Ele defendeu ainda a premência de ratificação do Tratado para a Proibição de Armas Nucleares. “Não são manadeira de segurança, mas instrumento de extermínio”, disse. “Enquanto existirem armas nucleares, sempre haverá a possibilidade de seu uso”, completou.
Guterres
Depois a sessão de trabalho, Lula conversou por tapume de meia hora com o secretário-geral da ONU, António Guterres. Mais uma vez, lembrou o traje de o conflito na Ucrânia não estar sendo tratado no contexto do Parecer de Segurança da ONU e reforçou a premência de reforma do órgão.

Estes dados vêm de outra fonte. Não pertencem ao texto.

Lemma add_fallback_spec l fbs : NoDup l -> NoDup (add_fallback l fbs) /\ forall a, a ∈ add_fallback l fbs <-> a ∈ l \/ a ∈ fbs.
Proof.
  revert l. induction fbs as [|fb fbs IH]; intros l Hl; [split; [done|]; intros a; cbn; rewrite elem_of_nil; tauto|]. cbn [add_fallback].
  setoid_rewrite elem_of_cons. case_decide as Hd.
  - destruct (IH l Hl) as [Hn Hi]. split; [done|]. intros a. rewrite Hi. split; [tauto|]. intros [|[->|]]; auto.
  - destruct (IH (l ++ [fb])) as [Hn Hi]; [apply NoDup_app; split; [done|]; split; [|apply NoDup_singleton]; intros x Hx; rewrite list_elem_of_singleton; congruence|].
    split; [done|]. intros a. rewrite Hi, elem_of_app, list_elem_of_singleton. tauto.
Qed.

(** No server is asked twice, and every configured and every fallback server
    that could be resolved is asked. *)
Lemma servers_asked l fbs : NoDup (add_fallback (extractAllSTUNAddrs l) fbs) /\
  forall a, a ∈ add_fallback (extractAllSTUNAddrs l) fbs <-> (exists s, s ∈ l /\ CutPrefix s "stun:" = Some a) \/ a ∈ fbs.
Proof.
  destruct (extract_loop_spec ∅ l) as [Hn Hi]. destruct (add_fallback_spec (extractAllSTUNAddrs l) fbs Hn) as [Hn' Hi'].
  split; [done|]. intros a. rewrite Hi'. unfold extractAllSTUNAddrs. rewrite Hi. set_solver.
Qed.

(** The fallback servers are awaited for the whole two seconds as soon as one
    of them gives no address. *)
Lemma collect_fallback_spec want arrived : collect_fallback want arrived = (take want arrived, bool_decide (length arrived < want)%nat).
Proof.
  revert arrived. induction want as [|want IH]; intros arrived; cbn [collect_fallback]; [by case_bool_decide; [lia|]|].
  destruct arrived as [|a arrived]; [by rewrite bool_decide_eq_true_2 by (cbn; lia)|]. rewrite IH. cbn [take length]. f_equal.
  apply bool_decide_ext. lia.
Qed.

Meio envolvente foi outro tema do encontro. Lula falou sobre a Cúpula da Amazônia, que ocorrerá em Belém (Pará) em agosto. Guterres garantiu que vai concordar a iniciativa brasileira de geração de um grupo de cooperação formado por nações amazônicas, Indonésia e República Democrática do Congo, países que têm grandes florestas.
Agenda
Em reuniões bilaterais, o presidente teve encontros com o primeiro-ministro da Índia, Narendra Modi. A relação entre os dois países foi o matéria. “Países da maior relevância para o traçado de uma novidade geopolítica global”, disse Lula.
A Índia é o quinto maior parceiro mercantil do Brasil. Em 2021, o negócio entre os dois países chegou ao maior resultado da história: US$ 15,1 bilhões. Nesse mesmo ano, o Brasil exportou mais de US$ 6 bilhões para a Índia e importou US$ 8,8 bilhões em produtos indianos.
No encontro com o primeiro-ministro do Vietnã, Pham Minh Chinh, as conversas giraram em torno da premência de aumento do negócio entre os dois países e na cooperação em áreas porquê ciência e tecnologia, inclusive com a possibilidade de um contrato entre Vietnã e Mercosul.
Ainda no sábado à noite (horário de Brasília), o presidente brasiliano se reuniu com o primeiro-ministro do Canadá Justin Trudeau. Negócio, meio envolvente e guerra estiveram na taxa.
“Achamos que Brasil e Canadá têm condições de duplicar as relações comerciais”, disse Lula, estacando a preservação ambiental e o combate às mudanças climáticas porquê pontos de convergência entre os dois países.
Ao presidente de Comores, Azali Assoumani, Lula reafimou o base brasiliano ao pleito da União Africana por uma vaga no G20. Os dois falaram ainda sobre a premência de uma cooperação tecnológica bilateral maior e a possibilidade de uso de bancos de fomento, porquê o Banco Pátrio de Desenvolvimento Econômico e Social (BNDES) e o Banco Africano de Desenvolvimento em questões de infraestrutura.